Bitcoin dipped below $30,000 while the entire capitalization dropped below $900 billion.
Cryptocurrency Markets Suffer
As CryptoPotato reported earlier today, Bitcoin continued its regress today, sliding by almost 7% at one point. The cryptocurrency dipped to as low as $29,150 on Bitstamp, and even though it managed to recover to where it’s currently trading, things are still looking indecisive.
The first serious resistance in front of BTC at this point will be the previous support at $30,760, followed by the $32,500.
The entire market seems to be correcting today, as the capitalization went down to about $880 billion prior to the current slight recovery. It’s also worth looking at Ethereum. ETH dropped to a low of $1205 on Bitstamp but has since recovered splendidly as it’s currency trading above $1270, less than an hour later.

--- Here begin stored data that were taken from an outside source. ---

(** X14 at the sample configuration. *)
Lemma create_app_wiring_sample :
  let app := snd (sample_create_app (PyBool false)) in
  blueprints app = (DEFAULT_BLUEPRINTS ++ ["security"; "_uploads"])%list /\
  identity_loaded_receivers app =
    ["_on_identity_loaded"; "on_identity_loaded"] /\
  db app = true /\ mail app = true /\
  handler_for (Status 404) app = Some not_found.
Proof.
  unfold sample_create_app.
  destruct (create_app_wiring level_names open_in_logs sample_security
              sample_configure_uploads (sample_yml (PyBool false))
              sample_from_yaml sample_assemble_key None None _
              sample_create_app_returns)
    as (_ & (cfg & served & Hcfg & Hserved & Hb) & _ & Hdb & Hmail & _ & _
        & Hr & _ & _ & _ & H404 & _).
  injection Hcfg as <-. injection Hserved as <-.
  cbv zeta. repeat split; assumption.
Defined.

(** X15 at the sample configuration in production. *)
Lemma create_app_catch_all_sample :
  let app := snd (sample_create_app (PyBool false)) in
  registered ExceptionClass app = true /\
  handler_for ExceptionClass app = Some internal_exception_handler.
Proof.
  unfold sample_create_app.
  destruct (create_app_catch_all level_names open_in_logs sample_security
              sample_configure_uploads (sample_yml (PyBool false))
              sample_from_yaml sample_assemble_key None None _
              sample_create_app_returns)
    as (dbg & Hdbg & Hr & Hh).
  injection Hdbg as <-. cbv zeta. auto.
Defined.

(** X16 at the sample configuration. *)
Lemma create_app_encryption_key_sample :
  let app := snd (sample_create_app (PyBool false)) in
  rbind (subscript (config app) "ENCRYPTION")
        (fun e => subscript e "KEY") = Ok (PyStr "khttp://keys/") /\
  subscript (config app) "UPLOADED_PHOTOS_DEST" =
    Ok (PyStr "/srv/cbu/photos") /\
  settings app = sample_yml (PyBool false).
Proof.
  unfold sample_create_app.
  destruct (create_app_encryption_key level_names open_in_logs
              sample_security sample_configure_uploads
              (sample_yml (PyBool false)) sample_from_yaml
              sample_assemble_key None None _ sample_create_app_returns)
    as (d & enc & key & Hd & Henc & Hkey & Hread & Hkeep & Hs).
  injection Hd as <-. injection Henc as <-. injection Hkey as <-.
  cbv zeta. split; [exact Hread|]. split; [|exact Hs].
  rewrite Hkeep; [reflexivity | discriminate | discriminate |].
  intros s0 Hs0. discriminate Hs0.
Defined.
Lemma watch_teardown_responsive :
  holds (λ p, reachable p = true) a h →
  holds (λ p, reachable p = true) b h →
  Dart.watch_teardown W a b h =
  (h6,
   kill_trace "SIGTERM" a h ++ kill_trace "SIGTERM" b h1 ++ [EvSetTimeout 2000] ++
   kill_trace "SIGKILL" a h4 ++ kill_trace "SIGKILL" b h5,
   Resolved tt)
  ∧ holds (λ p, Dart.considered_gone p = true) a h6
  ∧ holds (λ p, Dart.considered_gone p = true) b h6.
Proof.
  intros Ha Hb.
  pose proof (chain_gone a (or_introl eq_refl) Ha) as Ga.
  pose proof (chain_gone b (or_intror eq_refl) Hb) as Gb.
  split; [|done].
  rewrite watch_teardown_run. fold h1 h2 h3 h4 h5 h6.
  unfold promise_all2. rewrite (wait_exit_gone W a h6 Ga), (wait_exit_gone W b h6 Gb).
  unfold prefix_trace. cbn. by rewrite !app_nil_r.
Qed.

Lemma watch_teardown_unreachable x :
  (x = a ∨ x = b) → holds unreachable x h →
  settled_of (Dart.watch_teardown W a b h) ≠ Resolved tt.
Proof.
  intros Hx Hu.
  assert (holds unreachable x h6) as Hu6
    by (apply chain_stable; auto using unreachable_signal, unreachable_exit_with).
  rewrite watch_teardown_run. rewrite prefix_trace_settled. fold h1 h2 h3 h4 h5 h6.
  unfold promise_all2.
  rewrite (wait_exit_run W a h6).
  set (ha := map_proc a (await_exit W a) h6).
  assert (holds unreachable x ha) as Hua.
  { apply holds_stable; [done|]. intros p Hp. unfold await_exit.
    destruct (unreachable_await W a p Hp) as [-> _]. by apply unreachable_exit_with. }
  rewrite (wait_exit_run W b ha). cbn.
  destruct Hx as [->| ->].
  - apply holds_proc_at, (unreachable_await W a) in Hu6 as [-> ->].
    by destruct (Dart.considered_gone (proc_at b ha)), (running (proc_at b ha)),
      (exits_eventually W b).
  - apply holds_proc_at, (unreachable_await W b) in Hua as [-> ->].
    by destruct (Dart.considered_gone (proc_at a h6)), (running (proc_at a h6)),
      (exits_eventually W a).
Qed.
End DartTeardown.

(** * Teardowns: when they resolve, when they can be repeated *)

Lemma fire_settled t h : ∃ d, settled_of (fire t h) = Resolved d.
Proof.
  unfold fire. rewrite bind_unfold. cbn [get_heap]. rewrite prefix_trace_settled.
  destruct (negb _); [rewrite kill_run|]; eauto.
Qed.

Lemma fire_all_settled ts h : settled_of (fire_all ts h) = Resolved tt.
Proof.
  revert h. induction ts as [|t ts IH]; intros h; [done|].
  cbn [fire_all]. rewrite bind_unfold.
  destruct (fire_settled t h) as [d Hd].
  destruct (fire t h) as [[h1 t1] r]. cbn in Hd. subst r.
  rewrite prefix_trace_settled. apply IH.
Qed.

Lemma flush_timers_settled h : settled_of (flush_timers h) = Resolved tt.
Proof.
  unfold flush_timers. rewrite bind_unfold. cbn [get_heap].
  rewrite prefix_trace_settled, bind_unfold. cbn [update].
  rewrite prefix_trace_settled. apply fire_all_settled.
Qed.




Lemma dart_run_teardown_unfold W a b h :
  Dart.run_teardown W (Dart.WatchTeardown a b) h =
  prefix_trace [EvTeardown] (Dart.watch_teardown W a b h).
Proof. unfold Dart.run_teardown. rewrite bind_unfold. reflexivity. Qed.



(** * The environment of the children *)

Section Env.
Context `{Platform}.

Lemma spawn_run command args o h :
  spawn command args o h =
  (with_procs (procs h ++ [fresh_process]) h,
   [EvSpawn (length (procs h)) command args o], Resolved (length (procs h))).
Proof. reflexivity. Qed.

Lemma serve_spawned W host this port config envs h :
  spawned_environments host (trace_of (Node.serve W this port config envs h)) =
  match require_resolve W "firebase-functions" [Node.sourceDir this] with
  | inl _ => [omap id (Node.serve_env W port config envs)]
  | inr _ => []
  end.
Proof.
  unfold Node.serve. rewrite bind_unfold. cbn [emit].
  destruct (require_resolve W _ _) as [sdkPath|e]; [|reflexivity].
  rewrite bind_unfold, spawn_run. reflexivity.
Qed.

Lemma not_listed (k : string) :
  k ≠ "NODE_ENV" → k ≠ "PATH" → k ≠ "HOME" → k ∉ ["HOME"; "PATH"; "NODE_ENV"].
Proof.
  intros ??? Hin. repeat (apply elem_of_cons in Hin as [?|Hin]; [done|]).
  by apply elem_of_nil in Hin.
Qed.

Lemma serve_env_base_lookup (W : World) (port : N) (envs : EnvironmentVariables) (k : string) :
  (<["NODE_ENV" := process_env W !! "NODE_ENV"]>
     (<["PATH" := process_env W !! "PATH"]>
        (<["HOME" := process_env W !! "HOME"]>
           (<["FUNCTIONS_CONTROL_API" := Some "true"]>
              (<["PORT" := Some (pretty port)]> (Some <$> envs)))))
   : ProcessEnv) !! k ≫= id =
  if bool_decide (k ∈ ["HOME"; "PATH"; "NODE_ENV"]) then process_env W !! k
  else if bool_decide (k = "FUNCTIONS_CONTROL_API") then Some "true"
  else if bool_decide (k = "PORT") then Some (pretty port)
  else envs !! k.
Proof.
  destruct (decide (k = "NODE_ENV")) as [->|H1].
  { rewrite lookup_insert_eq. by destruct (process_env W !! "NODE_ENV"). }
  rewrite lookup_insert_ne by done.
  destruct (decide (k = "PATH")) as [->|H2].
  { rewrite lookup_insert_eq. by destruct (process_env W !! "PATH"). }
  rewrite lookup_insert_ne by done.
  destruct (decide (k = "HOME")) as [->|H3].
  { rewrite lookup_insert_eq. by destruct (process_env W !! "HOME"). }
  rewrite lookup_insert_ne by done.
  rewrite (bool_decide_eq_false_2 (k ∈ _)) by by apply not_listed.
  destruct (decide (k = "FUNCTIONS_CONTROL_API")) as [->|H4].
  { by rewrite lookup_insert_eq. }
  rewrite lookup_insert_ne by done.
  rewrite (bool_decide_eq_false_2 (k = "FUNCTIONS_CONTROL_API")) by done.
  destruct (decide (k = "PORT")) as [->|H5].
  { by rewrite lookup_insert_eq. }
  rewrite lookup_insert_ne by done.
  rewrite (bool_decide_eq_false_2 (k = "PORT")) by done.
  rewrite lookup_fmap. by destruct (envs !! k).
Qed.

Lemma serve_env_lookup W port config envs k :
  Node.serve_env W port config envs !! k ≫= id =
  explicit_env (process_env W) port config envs k.
Proof.
  unfold Node.serve_env, explicit_env. cbn zeta.
  assert (Hlen : length config ≠ 0 ↔ config ≠ []) by (by destruct config).
  destruct (bool_decide (length config ≠ 0)) eqn:Hc.
  - apply bool_decide_eq_true in Hc. apply Hlen in Hc.
    destruct (decide (k = "CLOUD_RUNTIME_CONFIG")) as [->|Hk].
    + rewrite lookup_insert_eq. by rewrite bool_decide_eq_true_2.
    + rewrite lookup_insert_ne by done.
      rewrite bool_decide_eq_false_2 by (by intros [? _]).
      apply serve_env_base_lookup.
  - apply bool_decide_eq_false in Hc. rewrite Hlen in Hc.
    rewrite bool_decide_eq_false_2 by (by intros [_ ?]).
    apply serve_env_base_lookup.
Qed.

Lemma serve_env_agree W1 W2 port config envs :
  process_env W1 !! "HOME" = process_env W2 !! "HOME" →
  process_env W1 !! "PATH" = process_env W2 !! "PATH" →
  process_env W1 !! "NODE_ENV" = process_env W2 !! "NODE_ENV" →
  Node.serve_env W1 port config envs = Node.serve_env W2 port config envs.
Proof. unfold Node.serve_env. by intros -> -> ->. Qed.

Lemma dart_bin_run h :
  Dart.bin h = (with_bin (bin_value h) h, [], Resolved (bin_value h)).
Proof.
  unfold Dart.bin, bin_value. rewrite bind_unfold. cbn [get_heap].
  rewrite prefix_trace_nil.
  destruct (String.eqb (_bin h) "") eqn:Hb; [reflexivity|].
  cbn. by destruct h.
Qed.

Lemma dart_watch_spawned host that h :
  spawned_environments host (trace_of (Dart.watch that h)) = [host; host].
Proof.
  unfold Dart.watch.
  rewrite bind_unfold, dart_bin_run, prefix_trace_nil.
  rewrite bind_unfold, spawn_run.
  rewrite bind_unfold, dart_bin_run, prefix_trace_nil, bind_unfold, spawn_run.
  reflexivity.
Qed.
End Env.

(** * Discovery by the dart delegate *)

Lemma prefix_append n s : String.prefix n (n +:+ s) = true.
Proof.
  induction n as [|c n IH]; simpl; [by destruct s|].
  destruct (Ascii.ascii_dec c c); [exact IH|done].
Qed.

Lemma includes_here n s : includes n (n +:+ s) = true.
Proof.
  pose proof (prefix_append n s) as Hp.
  destruct (n +:+ s); simpl; simpl in Hp; by rewrite Hp.
Qed.

Lemma includes_append a n s : includes n s = true → includes n (a +:+ s) = true.
Proof.
  intros Hs. induction a as [|c a IH]; [done|].
  simpl. rewrite IH. apply orb_true_r.
Qed.

Lemma manifest_missing_names_path p : includes p (Dart.manifest_missing p) = true.
Proof. unfold Dart.manifest_missing. apply includes_append, includes_here. Qed.

Section DartDiscovery.
Context `{Platform} (W : World) (this : Dart.Delegate).

Lemma await_build_runner_run pid h :
  ∃ h', Dart.await_build_runner W pid h =
    (h', [],
     match build_runner W with
     | GenExit st =>
         match exit_listener_code st with
         | None => Resolved tt
         | Some c =>
             if bool_decide (c = 0%Z) then Resolved tt
             else Rejected (FirebaseError (Dart.build_runner_failed c))
         end
     | GenError e => Rejected e
     | GenSilent => Pending
     end).
Proof.
  unfold Dart.await_build_runner.
  destruct (build_runner W) as [st|e|]; [|by eexists|by eexists].
  rewrite bind_unfold, let_exit_map, prefix_trace_nil.
  destruct (exit_listener_code st) as [c|]; [|by eexists].
  destruct (bool_decide (c = 0%Z)); by eexists.
Qed.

It’s interesting to see how things will develop, but the market highlights extreme volatility once again. This resulted in about $560 million worth of both short and long positions liquidated in the past 24 hours alone.
Legacy Markets in the Same Boat
Today saw legacy markets open at some notable losses, even though they’ve managed to somewhat recover in the past hour.
NASDAQ’s Composite index opened roughly for a 2% loss, followed by the S&P 500. At the time of this writing, the former charts a decline of about 0.7%, while the latter is down 1%.
Wall Street had its bit of excitement over the past few days. As we reported earlier, stocks of the GameStop company ticked GME, went parabolic, propped by retail investors part of a Reddit group going against large hedge fund managers. The shares skyrocketed for an increase of about 600% in just a few days, leaving certain funds in deep losses.
The CEO of NASDAQ even went so far as to say that they would potentially halt trading in case of increased social media chatter.
“When we evaluate how we would manage through a situation where you see a significant run-up with a stock that is not based on news or fundamentals, we have technology that evaluates social media chatter, and if we see a significant rise in the chatter on social media channels and we also match that up against unusual trading activity – we will potentially halt that stock.”